Au nom de ces mêmes principes cocardiers que le film tend justement à dénoncer, Gary fait donc tout son possible pour qu’il ne soit pas montré en France. A la suite de pressions du pouvoir politique français et d’un déchaînement assez prévisible des passions, la United Artists, menacée d’embargo, choisit l’autocensure. Plusieurs pays d’Europe, comme la Suisse, refusent également de le diffuser, tandis que la défense américaine l’interdit dans toutes ses bases militaires.

En Belgique, l’affaire prend une tournure sensiblement différente. La sortie de Paths of Glory en 1958 y fait sans surprise l’objet de pressions, et le ministre français des Affaires étrangères intervient pour qu’il soit retiré de l’affiche. Mais là encore la critique, qui attribuera d’ailleurs au film son traditionnel Grand Prix de l’UCC en 1959, est majoritairement enthousiaste. Seul le journal Le Soir, y voyant une mise en cause déplaisante de la France, émet de sévères réserves. Paths of Glory sort d’abord dans deux cinémas, les Variétés à Bruxelles et le Pathé à Anvers -Malines, Gand, Ostende, Bruges, Mons et Liège, théâtre de diverses manifestations, suivront plus tard.

Si l’exploitation en Flandre ne sera jamais perturbée, il en va autrement dans la capitale, où la protestation contre le film de Kubrick est orchestrée par l’ambassade de France. L’attaché militaire et le conseiller culturel mobilisent des anciens combattants français et belges et des officiers de réserve français résidant en Belgique pour chahuter la projection. En conséquence de quoi, la ville, arguant de risques pour l’ordre public, suggère la déprogrammation pure et simple du film. S’ensuit un cirque assez surréaliste où, grâce à l’agitation de la presse et de diverses initiatives privées, Paths of Glory est reprogrammé, puis re-déprogrammé suite à des pressions françaises auprès de la firme distributrice, avant d’être à nouveau remis au programme augmenté de ce pré-générique édifiant: « Cet épisode de la guerre 1914-1918 retrace la folie de certains hommes pris dans son tourbillon. Il constitue un cas isolé en contraste total avec la vaillance historique de la vaste majorité des soldats français, champions de l’idéal de liberté que, de tous temps, le peuple français a fait sien. » Manière un peu couillonne de dire que si le film n’est peut-être pas l’oeuvre diffamatoire et mensongère décriée par certains, son propos n’en relève en tout cas pas moins du simple épiphénomène à ne surtout pas généraliser.
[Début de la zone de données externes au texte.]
(** * AssetRipperServer: task queue and worker supervision

    A shallow embedding of
      - app/schemas.py           (TaskStatus)
      - app/models.py            (Task, CleanupLog)
      - app/utils/file_utils.py  (get_directory_size, save_upload_file, task paths)
      - app/core/assetripper.py  (AssetRipperManager)
      - app/core/task_queue.py   (TaskQueueManager)
      - app/core/file_cleanup.py (_cleanup_old_files)
      - app/api/v1/endpoints     (upload_file, get_task, download_assets, delete_task)

    Conventions.
      - The [tasks] table is a finite map from the primary key [id] to the
        remaining columns of the row; [UPDATE ... WHERE id = k] is [alter]
        at [k], a [SELECT ... WHERE status = s] followed by attribute
        assignments and a commit is a map over the rows.
      - What the worker process, the file system and the clock answer is
        supplied by an environment record, one per operation.  Logging calls
        return.  In [TaskQueueManager] the calls on the store return as well;
        [WithFaults] has the same methods with calls that raise, and
        [HealthCheckTask] the supervisor's methods as the health-check task
        runs them.
      - A Python coroutine that can raise returns [Result]; exception classes
        are the constructors of [ExnClass], with [isinstance] written out. *)

From stdpp Require Import base numbers list strings gmap pretty.

#[local] Set Warnings "-register-all,-clear-no-such-hyp".

Local Open Scope string_scope.
Local Open Scope list_scope.
Local Open Scope Z_scope.

(** ** app/schemas.py: TaskStatus *)

Module TaskStatus.
Definition PENDING : string := "PENDING".
Definition PROCESSING : string := "PROCESSING".
Definition COMPLETED : string := "COMPLETED".
Definition FAILED : string := "FAILED".
End TaskStatus.

(** ** app/models.py: Task

    [datetime] values are integers (microseconds since the epoch); the
    primary key [id] is the key of the store. *)

Definition datetime := Z.

Record Task := mkTask {
  status : string;
  created_at : datetime;
  started_at : option datetime;
  completed_at : option datetime;
  original_filename : string;
  upload_path : string;
  file_size_bytes : Z;
  file_hash : option string;
  export_path : option string;
  export_size_bytes : option Z;
  error_message : option string;
  retry_count : Z;
  user_ip : option string
}.

Abbreviation Store := (gmap string Task).

(** The three column assignments the queue manager writes. *)

(** [status=PROCESSING, started_at=now] (task_queue.py, lines 155-156). *)
Definition set_processing (now : datetime) (t : Task) : Task :=
  mkTask TaskStatus.PROCESSING (created_at t) (Some now) (completed_at t)
         (original_filename t) (upload_path t) (file_size_bytes t) (file_hash t)
         (export_path t) (export_size_bytes t) (error_message t)
         (retry_count t) (user_ip t).

(** [status=COMPLETED, completed_at=now, export_path=p, export_size_bytes=n,
    error_message=None] (task_queue.py, lines 199-205). *)
Definition set_completed (now : datetime) (p : string) (n : Z) (t : Task) : Task :=
  mkTask TaskStatus.COMPLETED (created_at t) (started_at t) (Some now)
         (original_filename t) (upload_path t) (file_size_bytes t) (file_hash t)
         (Some p) (Some n) None
         (retry_count t) (user_ip t).

(** [status=FAILED, completed_at=now, error_message=msg]
    (task_queue.py, lines 237-241 and 263-265). *)
Definition set_failed (now : datetime) (msg : string) (t : Task) : Task :=
  mkTask TaskStatus.FAILED (created_at t) (started_at t) (Some now)
         (original_filename t) (upload_path t) (file_size_bytes t) (file_hash t)
         (export_path t) (export_size_bytes t) (Some msg)
         (retry_count t) (user_ip t).

(** ** Exceptions and results

    The exception classes the modelled code raises or lets through.
    [AssetRipperConnectionError] and [AssetRipperProcessError] derive from
    [AssetRipperError] (assetripper.py, lines 15-30); [SQLAlchemyError] is
    the base class of what a session raises; the others are Python built-ins.
    All derive from [Exception]. *)

Inductive ExnClass :=
| AssetRipperError
| AssetRipperConnectionError
| AssetRipperProcessError
| FileNotFoundError
| RuntimeError
| OSError
| UnboundLocalError
| SQLAlchemyError.

#[global] Instance ExnClass_eq_dec : EqDecision ExnClass.
Proof. solve_decision. Defined.

(** [isinstance(e, AssetRipperError)]. *)
Definition is_AssetRipperError (c : ExnClass) : bool :=
  match c with
  | AssetRipperError | AssetRipperConnectionError | AssetRipperProcessError => true
  | FileNotFoundError | RuntimeError | OSError | UnboundLocalError
  | SQLAlchemyError => false
  end.

(** An exception object: its class and [str(e)]. *)
Record Exn := mkExn { exn_class : ExnClass; exn_str : string }.

Inductive Result (A : Type) :=
| Ok (a : A)
| Raise (e : Exn).
Arguments Ok {A} a.
Arguments Raise {A} e.

(** How a call that mutates [self] ends; the state it leaves is returned
    next to it, since assignments made before a [raise] stay. *)
Inductive Outcome :=
| Returned
| Raised (e : Exn).

(** What one request to the worker's HTTP server comes to.  [detail] is the
    text of the httpx exception ([HTTPStatusError] for a response whose
    [raise_for_status] fails). *)
Inductive HttpReply :=
| Response (status_code : Z) (detail : string)
| TimeoutException (detail : string)   (* httpx.TimeoutException *)
| RequestError (detail : string)       (* any other httpx.RequestError *)
| OtherError (detail : string).        (* not an httpx.RequestError, e.g. a
                                          RuntimeError of a closed client *)

(** httpx: [Response.is_success], what [raise_for_status] tests. *)
Definition is_success (status_code : Z) : bool :=
  (200 <=? status_code) && (status_code <=? 299).

(** ** app/config.py: the settings the modelled code reads *)

Record Settings := mkSettings {
  assetripper_host : option string;
  assetripper_port : Z;
  assetripper_startup_timeout : Z;
  upload_dir : string;
  export_dir : string
}.

(** [assetripper_base_url] (config.py, lines 82-87); a string is falsy when
    empty. *)
Definition assetripper_base_url (settings : Settings) : string :=
  match assetripper_host settings with
  | Some h => if decide (h = "") then "http://localhost:" +:+ pretty (assetripper_port settings) else h
  | None => "http://localhost:" +:+ pretty (assetripper_port settings)
  end.

(** ** app/utils/file_utils.py *)

(** What a path names: a regular file of some size, a directory with its
    entries, or something that is neither. *)
Inductive Node :=
| File (st_size : Z)
| Dir (entries : list (string * Node))
| Other.

Definition is_file (n : Node) : bool :=
  match n with File _ => true | _ => false end.

Definition st_size (n : Node) : Z :=
  match n with File sz => sz | _ => 0 end.

(** [directory.rglob("*")]: every entry of the directory, then the same for
    each of its subdirectories in turn; nothing for a path that is not a
    directory. *)
Fixpoint rglob (directory : Node) : list Node :=
  match directory with
  | Dir entries =>
      map snd entries ++
      (fix below (es : list (string * Node)) : list Node :=
         match es with
         | [] => []
         | (_, child) :: es' => rglob child ++ below es'
         end) entries
  | File _ | Other => []
  end.

(** [get_directory_size] (file_utils.py, lines 60-76). *)
Definition get_directory_size (directory : Node) : Z :=
  fold_left
    (fun total_size item =>
       if is_file item then total_size + st_size item else total_size)
    (rglob directory) 0.

(** [Path / name] as text, for paths written the way pathlib prints them (no
    empty component, no [.], no slash at the end): for a relative [name] the
    path with [name] appended, for an absolute one [name] itself.  The paths
    of a client's choosing go through [parse_path] below. *)
Definition is_absolute (p : string) : bool :=
  String.prefix "/" p.

Definition joinpath (p name : string) : string :=
  if is_absolute name then name else p +:+ "/" +:+ name.

(** [Path.absolute()] in working directory [cwd]. *)
Definition absolute (cwd p : string) : string :=
  if is_absolute p then p else cwd +:+ "/" +:+ p.

(** [get_task_export_dir] and [get_task_assets_dir]
    (file_utils.py, lines 169-192). *)
Definition get_task_export_dir (settings : Settings) (task_id : string) : string :=
  joinpath (export_dir settings) task_id.

Definition get_task_assets_dir (settings : Settings) (task_id : string) : string :=
  joinpath (get_task_export_dir settings task_id) "Assets".

(** ** Logging

    The records a call hands to [logger], in order, where a statement about
    the call speaks of them.  [logger.exception] logs at level ERROR. *)

Inductive LogLevel := INFO | WARNING | ERROR.

Definition LogRecord : Type := LogLevel * string.

(** * app/core/assetripper.py: AssetRipperManager *)

(** An [asyncio.Task] held in an attribute. *)
Inductive TaskHandle := Scheduled | Cancelled.

#[global] Instance TaskHandle_eq_dec : EqDecision TaskHandle.
Proof. solve_decision. Defined.

(** An [asyncio.subprocess.Process].  Its [returncode] changes when the
    child exits, so it is read from the environment at each use. *)
Record Process := mkProcess { pid : Z }.

(** One pass of the polling loop of [_wait_for_ready]. *)
Record Poll := mkPoll {
  poll_returncode : option Z;   (* [self.process.returncode] at line 238 *)
  poll_reply : HttpReply        (* [GET /] at line 251 *)
}.

(** What [start] meets: the result of [create_subprocess_exec], the passes of
    [_wait_for_ready] that begin before the startup deadline, and the return
    code seen by the pass that finds the deadline gone. *)
Record StartEnv := mkStartEnv {
  spawn : Result Process;
  polls : list Poll;
  final_returncode : option Z
}.

(** What one pass of [_health_check_loop] meets. *)
Record CheckEnv := mkCheckEnv {
  observed_returncode : option Z;   (* [self.process.returncode], line 271 *)
  probe : HttpReply;                (* [GET /], line 279 *)
  restart_env : StartEnv            (* for the restart, when one is made *)
}.

(** The calls [_attempt_restart] makes, in order. *)
Inductive SupervisorCall :=
| CallStop
| CallSleep (seconds : Z)
| CallStart.

Module AssetRipperManager.

Record t := mk {
  process : option Process;
  client : option string;            (* the httpx client, by its base URL *)
  health_check_task : option TaskHandle;
  _is_healthy : bool;
  _restart_count : Z;
  _max_restarts : Z;
  _use_external_host : bool
}.

Definition set_process (p : option Process) (self : t) : t :=
  mk p (client self) (health_check_task self) (_is_healthy self)
     (_restart_count self) (_max_restarts self) (_use_external_host self).

Definition set_client (c : option string) (self : t) : t :=
  mk (process self) c (health_check_task self) (_is_healthy self)
     (_restart_count self) (_max_restarts self) (_use_external_host self).

Definition set_health_check_task (h : option TaskHandle) (self : t) : t :=
  mk (process self) (client self) h (_is_healthy self)
     (_restart_count self) (_max_restarts self) (_use_external_host self).

Definition set_is_healthy (b : bool) (self : t) : t :=
  mk (process self) (client self) (health_check_task self) b
     (_restart_count self) (_max_restarts self) (_use_external_host self).

Definition set_restart_count (n : Z) (self : t) : t :=
  mk (process self) (client self) (health_check_task self) (_is_healthy self)
     n (_max_restarts self) (_use_external_host self).

(** [__init__] (lines 41-49); [bool(settings.assetripper_host)] is false
    for [None] and for the empty string. *)
Definition __init__ (settings : Settings) : t :=
  mk None None None false 0 5
     (match assetripper_host settings with
      | Some h => if decide (h = "") then false else true
      | None => false
      end).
En France, le film ne sera finalement projeté au public qu’en 1975, et ne sera diffusé à la télévision qu’à partir de 1991, suscitant là encore de vives réactions, notamment de la part d’anciens combattants estimant qu’il attente à l’honneur de l’armée. Preuve si besoin en était de la survivance du pouvoir impactant et de la pertinence de cette pièce essentielle du corpus kubrickien, majeur noir de boue tendu aux injustices de tous bords.

(1) DANS LE FILS DU CHIFFONNIER, MÉMOIRES DE KIRK DOUGLAS, AUX PRESSES DE LA RENAISSANCE, 516 PAGES.

CHAQUE SEMAINE, RETOUR EN PLAN LARGE SUR UN FILM QUI A CHOQUÉ SON ÉPOQUE.